As art has become less definable by medium, photographers have tended to remain the most genre-specific of practitioners. Perhaps this has to with the medium’s commonality and a consequent need for an artist to define a recognizably coherent subjectivity. Recently, younger photographers, such as David Meskhi, have been actively disregarding such constraints. His exhibition “Higher” consisted of analog photographs taken in his native country of Georgia since 2007. Many show a gang of teenage skateboarders on a promenade backed by a pale strip of cerulean sea. The mode of display, like the style of the photographs, varied radically. Slick high-definition color prints were taped directly to the wall; others were framed. There were shabby black-and-white images, dissolving in their own grain, like pictures cut out of an old newspaper. Similarly, the hanging was self-consciously haphazard, uneven, whimsical.

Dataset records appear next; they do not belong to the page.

(** * politika: the decision engine and the world mutation of [main.go]

    A shallow embedding of the rule/decision engine ([Guard.Pass],
    [Rule.Evaluate], [Scenario.Decisions]) and of the world mutation
    ([World.Apply], [updatedValue]), followed by the properties the
    specification states about them.

    Conventions of the embedding:
    - Go's [float64] is Rocq's primitive binary64 [float];
    - Go's [int] is [Z] (the code does no integer arithmetic of its own; the
      only integers it produces come out of a float conversion, which is
      written out with its 64-bit range);
    - Go's [map[string]T] is stdpp's [gmap string T]; where the code writes
      into a map, the [nil] map is kept apart from the empty one, because
      Go panics on a write into [nil];
    - a run-time panic is an explicit outcome ([Panics]), never an [error]
      value;
    - Go's [error] results are [option error], [None] being [nil]. *)

From Stdlib Require Import ZArith Floats Lia.
From stdpp Require Import gmap strings list sorting.

Local Open Scope Z_scope.

(** ** Outcomes of a call: a normal return or a run-time panic *)

Inductive panic : Type :=
| IndexOutOfRange (index len : nat)   (* slice index past the length *)
| NilMapAssignment                    (* assignment to entry in nil map *)
| TypeAssertion.                      (* interface conversion [x.(T)] failed *)

Inductive exec (A : Type) : Type :=
| Done (a : A)
| Panics (p : panic).
Arguments Done {A} a.
Arguments Panics {A} p.
(** X16. Interface add/del with sub-interface mirroring enabled. For an
    interface that is not in the pool, or is not a sub-interface, the
    handler does nothing. On creation of a sub-interface whose parent
    has a pair it asks the registry for one pair, named by the host name
    of the parent's pair, a dot and the sub-id printed as a signed
    decimal, in the namespace of the parent's pair, and does nothing
    when the parent has no pair. On deletion it deletes the pair of the
    sub-interface if there is one, after which the interface has none
    and the pairs of the other interfaces are registered as before. It
    changes no interface, no kernel link and no namespace. *)
Theorem interface_add_del_dispatch (w : world) (sw_if_idx is_create : Z) :
  lcp_auto_subint_on w = true →
  let r := lcp_itf_interface_add_del sw_if_idx is_create w in
  (sw_interfaces w !! sw_if_idx = None → r = Ok () w)
  ∧ (∀ si, sw_interfaces w !! sw_if_idx = Some si →
       sup_sw_if_index si = sw_if_idx → r = Ok () w)
  ∧ (∀ si, sw_interfaces w !! sw_if_idx = Some si →
       sup_sw_if_index si ≠ sw_if_idx → is_create ≠ 0 →
       r = Ok ()
             (set_trace
                (trace w
                 ++ match pair_of w (sup_sw_if_index si) with
                    | Some sup_lip =>
                        [EvPairCreate (sw_if_index si)
                           (lip_host_name sup_lip +:+ "."
                            +:+ pretty (int32 (sub_id si)))
                           (lip_namespace sup_lip)]
                    | None => []
                    end) w))
  ∧ (∀ si, sw_interfaces w !! sw_if_idx = Some si →
       sup_sw_if_index si ≠ sw_if_idx → is_create = 0 →
       ∃ w', r = Ok () w'
         ∧ pair_of w' sw_if_idx = None
         ∧ (∀ j, j ≠ sw_if_idx →
              lip_db_by_phy w' !! j = lip_db_by_phy w !! j)
         ∧ events_since w r
           = match pair_of w sw_if_idx with
             | Some _ => [EvPairDelete sw_if_idx]
             | None => []
             end
         ∧ sw_interfaces w' = sw_interfaces w
         ∧ kernel_links w' = kernel_links w
         ∧ os w' = os w).
Proof.
  intros Ha r. subst r. unfold lcp_itf_interface_add_del.
  erewrite run_bind by reflexivity. rewrite Ha. cbn [negb].
  erewrite run_bind by reflexivity.
  split; [intros ->; reflexivity|].
  assert (Hsub : ∀ si, sw_interfaces w !! sw_if_idx = Some si →
            vnet_sw_interface_is_sub sw_if_idx w
            = Ok (negb (sw_if_idx =? sup_sw_if_index si)) w).
  { intros si Hsi. unfold vnet_sw_interface_is_sub, get. rewrite Hsi.
    reflexivity. }
  split; [|split].
  - intros si Hsi Hsup. rewrite Hsi.
    rewrite (run_bind _ _ _ _ _ (Hsub si Hsi)), Hsup, Z.eqb_refl. reflexivity.
  - intros si Hsi Hsup Hc. rewrite Hsi.
    rewrite (run_bind _ _ _ _ _ (Hsub si Hsi)).
    destruct (Z.eqb_spec sw_if_idx (sup_sw_if_index si)) as [He|_];
      [congruence|]. cbn [negb].
    rewrite (run_bind _ _ _ _ _ (sw_field_run _ sw_if_index w si Hsi)).
    rewrite (run_bind _ _ _ _ _ (sw_field_run _ sup_sw_if_index w si Hsi)).
    apply Z.eqb_neq in Hc. rewrite Hc. cbn [negb].
    rewrite (run_bind _ _ _ _ _ (sw_field_run _ sup_sw_if_index w si Hsi)).
    rewrite pair_lookup_run.
    destruct (pair_of w (sup_sw_if_index si)) as [sup_lip|].
    + rewrite (run_bind _ _ _ _ _ (sw_field_run _ sub_id w si Hsi)).
      rewrite (run_bind _ _ _ _ _ (sw_field_run _ sw_if_index w si Hsi)).
      reflexivity.
    + rewrite app_nil_r, set_trace_id. reflexivity.
  - intros si Hsi Hsup ->. rewrite Hsi.
    rewrite (run_bind _ _ _ _ _ (Hsub si Hsi)).
    destruct (Z.eqb_spec sw_if_idx (sup_sw_if_index si)) as [He|_];
      [congruence|]. cbn [negb].
    rewrite (run_bind _ _ _ _ _ (sw_field_run _ sw_if_index w si Hsi)).
    rewrite (run_bind _ _ _ _ _ (sw_field_run _ sup_sw_if_index w si Hsi)).
    cbn [Z.eqb negb].
    assert (Hdel : lcp_itf_pair_delete sw_if_idx w
              = match pair_of w sw_if_idx with
                | None => Ok () w
                | Some _ =>
                    Ok () (set_pairs
                             (delete (default INDEX_INVALID
                                        (lip_db_by_phy w !! sw_if_idx))
                                (lip_pool w))
                             (delete sw_if_idx (lip_db_by_phy w))
                             (set_trace (trace w ++ [EvPairDelete sw_if_idx])
                                w))
                end).
    { unfold lcp_itf_pair_delete, pair_of.
      do 2 erewrite run_bind by reflexivity.
      destruct (if default INDEX_INVALID (lip_db_by_phy w !! sw_if_idx)
                   =? INDEX_INVALID
                then None
                else lip_pool w !! default INDEX_INVALID
                                     (lip_db_by_phy w !! sw_if_idx));
        reflexivity. }
    rewrite Hdel.
    destruct (pair_of w sw_if_idx) as [lip|] eqn:Hp.
    + eexists. split; [reflexivity|].
      unfold events_since. cbn [final].
      cbn [set_pairs set_trace trace lip_db_by_phy lip_pool sw_interfaces
           kernel_links os].
      split.
      { unfold pair_of.
        cbn [set_pairs set_trace trace lip_db_by_phy lip_pool].
        rewrite lookup_delete_eq. reflexivity. }
      split; [intros j Hj; apply lookup_delete_ne; congruence|].
      split; [apply drop_app_length|].
      repeat split; reflexivity.
    + exists w. split; [reflexivity|]. split; [exact Hp|].
      split; [reflexivity|].
      split; [unfold events_since; cbn [final]; apply drop_all|].
      repeat split; reflexivity.
Qed.

End InterfaceAddDel.

Section WalkMirrors.
Import Sync.

(** What one run leaves of the interfaces, for the runs that follow. *)
Lemma sync_state_step (w : world) (lip : lcp_itf_pair_t)
    (sw sup : vnet_sw_interface_t) :
  lcp_sync_on w = true →
  sw_interfaces w !! lip_phy_sw_if_index lip = Some sw →
  sw_interfaces w !! sup_sw_if_index sw = Some sup →
  ∃ w1, lcp_itf_pair_sync_state lip w = Ok () w1
    ∧ lcp_sync_on w1 = true
    ∧ (∀ i s, sw_interfaces w !! i = Some s →
         ∃ s1, sw_interfaces w1 !! i = Some s1
           ∧ sup_sw_if_index s1 = sup_sw_if_index s
           ∧ (i ≠ lip_host_sw_if_index lip → flags s1 = flags s)
           ∧ (i = lip_host_sw_if_index lip →
              admin_up s1 = state_by_spec sw sup))
    ∧ (∀ i, sw_interfaces w !! i = None → sw_interfaces w1 !! i = None).
Proof.
  intros Hs Hsw Hsup. exists (synced_world lip sw sup w).
  split; [apply sync_state_world; assumption|].
  split; [exact Hs|].
  unfold synced_world. wproj. split.
  - intros i s Hi.
    destruct (synced_lookup lip (pushed_state sw sup) (effective_mtu sw sup)
                _ _ _ Hi) as (s1 & Hs1 & Hsupidx & _ & Hf).
    exists s1. split; [exact Hs1|]. split; [exact Hsupidx|]. split.
    + intros Hne. rewrite Hf, decide_False by exact Hne. reflexivity.
    + intros He. rewrite decide_True in Hf by exact He.
      unfold admin_up at 1. rewrite Hf.
      change (Z.testbit (flags (set_admin ?x ?y)) 0)
        with (admin_up (set_admin x y)).
      rewrite admin_up_set_admin, pushed_state_by_spec.
      destruct (state_by_spec sw sup); reflexivity.
  - intros i Hi. apply synced_lookup_None. exact Hi.
Qed.

Lemma state_by_spec_flags (sw sup sw1 sup1 : vnet_sw_interface_t) :
  flags sw1 = flags sw → flags sup1 = flags sup →
  state_by_spec sw1 sup1 = state_by_spec sw sup.
Proof.
  intros H1 H2. unfold state_by_spec, admin_up. rewrite H1, H2. reflexivity.
Qed.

Meskhi offers scenes like boys swigging liquor in a graffitied basement (an untitled work from 2008) or communing in a dark field (New Year’s, 2009). The intimacy of the images suggests that they belong to a visual diary put together by one of the gang. And yet Meskhi, in his early 30s, would seem too old to belong to this milieu. The work also conveys something of a fashion shoot’s glamour—aided both by a technical similarity to fashion photographers’ recent use of analog point-and-shoot cameras, and by the boys’ skinny jeans and trendily disheveled hair. However, it is less the currency of stylish spectacle than the datedness of nostalgia, the fragility of memory, that accounts for the emotiveness of the pictures. Meskhi pursues existentialist ideology in his artworks. His photos represent Meskhi as a photographer and as an individual. Quiet sadness and melancholy oppose optimistic, vivid characters full of joy of life. These characters express idealism and at the same time reflect the feeling of sorrow. This is perhaps the bottom-line of the message the photographer tries to pass on.

Exhibitions

Since 2004 David Meskhi has been working as a photographer and photojournalist for several magazines. In 2011, artist’s solo exhibitions were held: in Austria (Eternal Distance, Anika Handelt Galerie) and Germany (Higher, Galerie Micky Schubert). Meskhi participated in group exhibitions such as: 2014 PhotoVisa-VI, International Festival of Photography, Krasnodar, Russia; 2013 Photo Festival of Arles, La Nuit de l’Année, Arles, France; Tbilisi Photography Festival, Tbilisi, Georgia; 2012 Ich Ist Ein Anderer, Kunstverein Freiburg, Freiburg, Germany; 2011 Sunny Side Up, Margate Photo Festival, UK; Explications 1.2, Georgian National Museum, Tbilisi, Georgia; IMAGO, Museum of Contemporary Art Leipzig, Leipzig, Germany; Face to Face, Pobeda Gallery, Moscow, Russia; 2009 I Want a Print, Tel-Aviv, Israel and others.